Virtual Ministry Archive

Curried Lemon Wafer












My own core belief system is vastly different from many of my readers, I bet.
I believe strongly in the unknown, and I believe wholeheartedly in the power of meditation to aid in enlightenment. I have thought about people I have encountered over the time, and how in line with satanic energy they must have been.
Even to this day, as I write this I am completely mystified as to some encounters I personally have been involved with. Now I am able to live my life in relative peace, in line with nature and the natural realm, fatty squirrels, deer and frogs…gardens and wildflowers.

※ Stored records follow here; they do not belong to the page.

(* ===== verification/Auth.v ===== *)
(** * Authentication

    internal/api/auth/interceptor.go on the server, and [newAuthInterceptor] of
    pkg/client/producer.go on the client. Both API servers put the interceptor before every
    handler (internal/api/server.go). Incoming metadata is a map from lower-case keys to the
    values sent under them. *)

From S2P Require Import Prelude Prog ClusterCoord ClientNet Producer.
Local Open Scope Z_scope.

Module Auth.
Import ClientNet.

Definition codes_Unauthenticated : Z := 16.
Definition tokenKey : string := "bunnymq-auth-token".

Abbreviation metadata := (gmap string (list string)).

(** [metadata.AppendToOutgoingContext]. *)
Definition AppendToOutgoingContext (md : metadata) (key value : string) : metadata :=
  <[key := default [] (md !! key) ++ [value]]> md.

(** The interceptor a client installs for its token. *)
Definition newAuthInterceptor (token : string) (md : metadata) : metadata := AppendToOutgoingContext md tokenKey token.

(** What the interceptors of a connection add to a call's metadata. *)
Definition outgoing (opts : list DialOption) : metadata :=
  fold_left (fun md o => match o with AuthInterceptor token => newAuthInterceptor token md | _ => md end) opts ∅.

Definition unauthenticated : error := ErrStatus codes_Unauthenticated [].

(** [md] is [None] for a call without metadata; the result is the error, if any. *)
Definition validateToken (md : option metadata) (validTokens : list string) : option error :=
  if len validTokens =? 0 then None else
  match md with
  | None => Some unauthenticated
  | Some md =>
      match default [] (md !! tokenKey) with
      | [] => Some unauthenticated
      | t :: _ => if bool_decide (t ∈ validTokens) then None else Some unauthenticated
      end
  end.

(** A handler behind the interceptor. *)
Definition UnaryInterceptor {W A} (validTokens : list string) (md : option metadata) (handler : W -> (error + A) * W) (w : W)
  : (error + A) * W :=
  match validateToken md validTokens with
  | Some e => (inl e, w)
  | None => handler w
  end.

Definition StreamInterceptor {W} (validTokens : list string) (md : option metadata) (handler : W -> option error * W) (w : W)
  : option error * W :=
  match validateToken md validTokens with
  | Some e => (Some e, w)
  | None => handler w
  end.

Section gate.
Context `{Float64}.

Lemma outgoing_token (c : Config) opts :
  opts = [KeepaliveParams 30000000000 10000000000] ++ Producer.dialOptions c ->
  default [] (outgoing opts !! tokenKey) = if String.eqb (AuthToken c) "" then [] else [AuthToken c].
Proof.
  intros ->. unfold Producer.dialOptions, outgoing. destruct (String.eqb (AuthToken c) "") eqn:E; cbn; [done|].
  unfold newAuthInterceptor, AppendToOutgoingContext. by rewrite lookup_insert_eq.
Qed.

(** C23: The gate. A call of a client reaches the handler exactly when the broker has no tokens or the
    client is configured with one of them; else it is refused with UNAUTHENTICATED and nothing on
    the broker changes. *)
Theorem auth_gate {W A} (c : Config) (validTokens : list string) (handler : W -> (error + A) * W) (w : W) :
  let md := Some (outgoing (cp_opts (NewConnPool (Producer.dialOptions c)))) in
  (validTokens = [] \/ AuthToken c <> "" /\ AuthToken c ∈ validTokens ->
     UnaryInterceptor validTokens md handler w = handler w) /\
  (~ (validTokens = [] \/ AuthToken c <> "" /\ AuthToken c ∈ validTokens) ->
     UnaryInterceptor validTokens md handler w = (inl unauthenticated, w)).
Proof.
  cbv zeta. unfold UnaryInterceptor, validateToken. rewrite (outgoing_token c) by done.
  destruct validTokens as [|v vs]; [split; [done|intros Hn; exfalso; apply Hn; by left]|].
  change (len (v :: vs) =? 0) with false. cbn iota.
  destruct (String.eqb_spec (AuthToken c) "") as [E|E].
  - split; [intros [?|[? _]]; done|done].
  - destruct (bool_decide_reflect (AuthToken c ∈ v :: vs)) as [Hin|Hin]; split; try done.
    + intros Hn. exfalso. apply Hn. by right.
    + by intros [?|[_ ?]].
Qed.
End gate.

End Auth.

I never really pictured myself living in the country a short time ago. Actually an almost unfathomable outcome for me. Truth is the fact that I am liberated enough to live out here without any of the issues that a city boy would go through is my own testament to the power of god.
But why stop at one god.
Embrace the huge Buddha who is happy you have stepped into his realm for a piece of sweetcake.
Or say hello to the wiccan high priestess that is happy that you have come to her for advice.
Or shyly walk by baphomet whom you have encountered many times in your life, and said quietly…no thanks.
Or walk by a rich woman with diamonds on getting out of her rolls, and attain that power.
Or embrace the simplicity of a prophet.
God and divinity comes in many forms, and it is up to you to find it and unite with that power so that you too can take control over your life and its path.
I sometimes think about the obstacles in my way….
I am cursed to walk the night, maybe a week or two in normal schedule but for the most part wake at such a strange hour, dinner time.
I am sad to think of my own hinderances sometimes when I think of the dexterity issues I face with my hands, and this is one reason why I went into writing and graphic art over being a barista or a painter.
I think of how aware I am of each moment and think it is almost too aware for the common soul.
I think of how bizarre I feel the world is, how we are all being herded and categorized and numbered
Perhaps it is the artist or the Buddha or the reverend in me, being able to recognize the intense value of my own soul, yet walk around amidst a sea of mostly people probably thinking the same thing.
I think the unknown is too scary for some people to delve into.
Not many people choose my route of meditating for decades on end for power, authority, wealth, liberation, happiness, success, to be healthy, to be safe, to become enlightened.
And also to affirm to myself, I am happy, healthy, successful, honorable, rich, powerful, free, loving, kind, and tender.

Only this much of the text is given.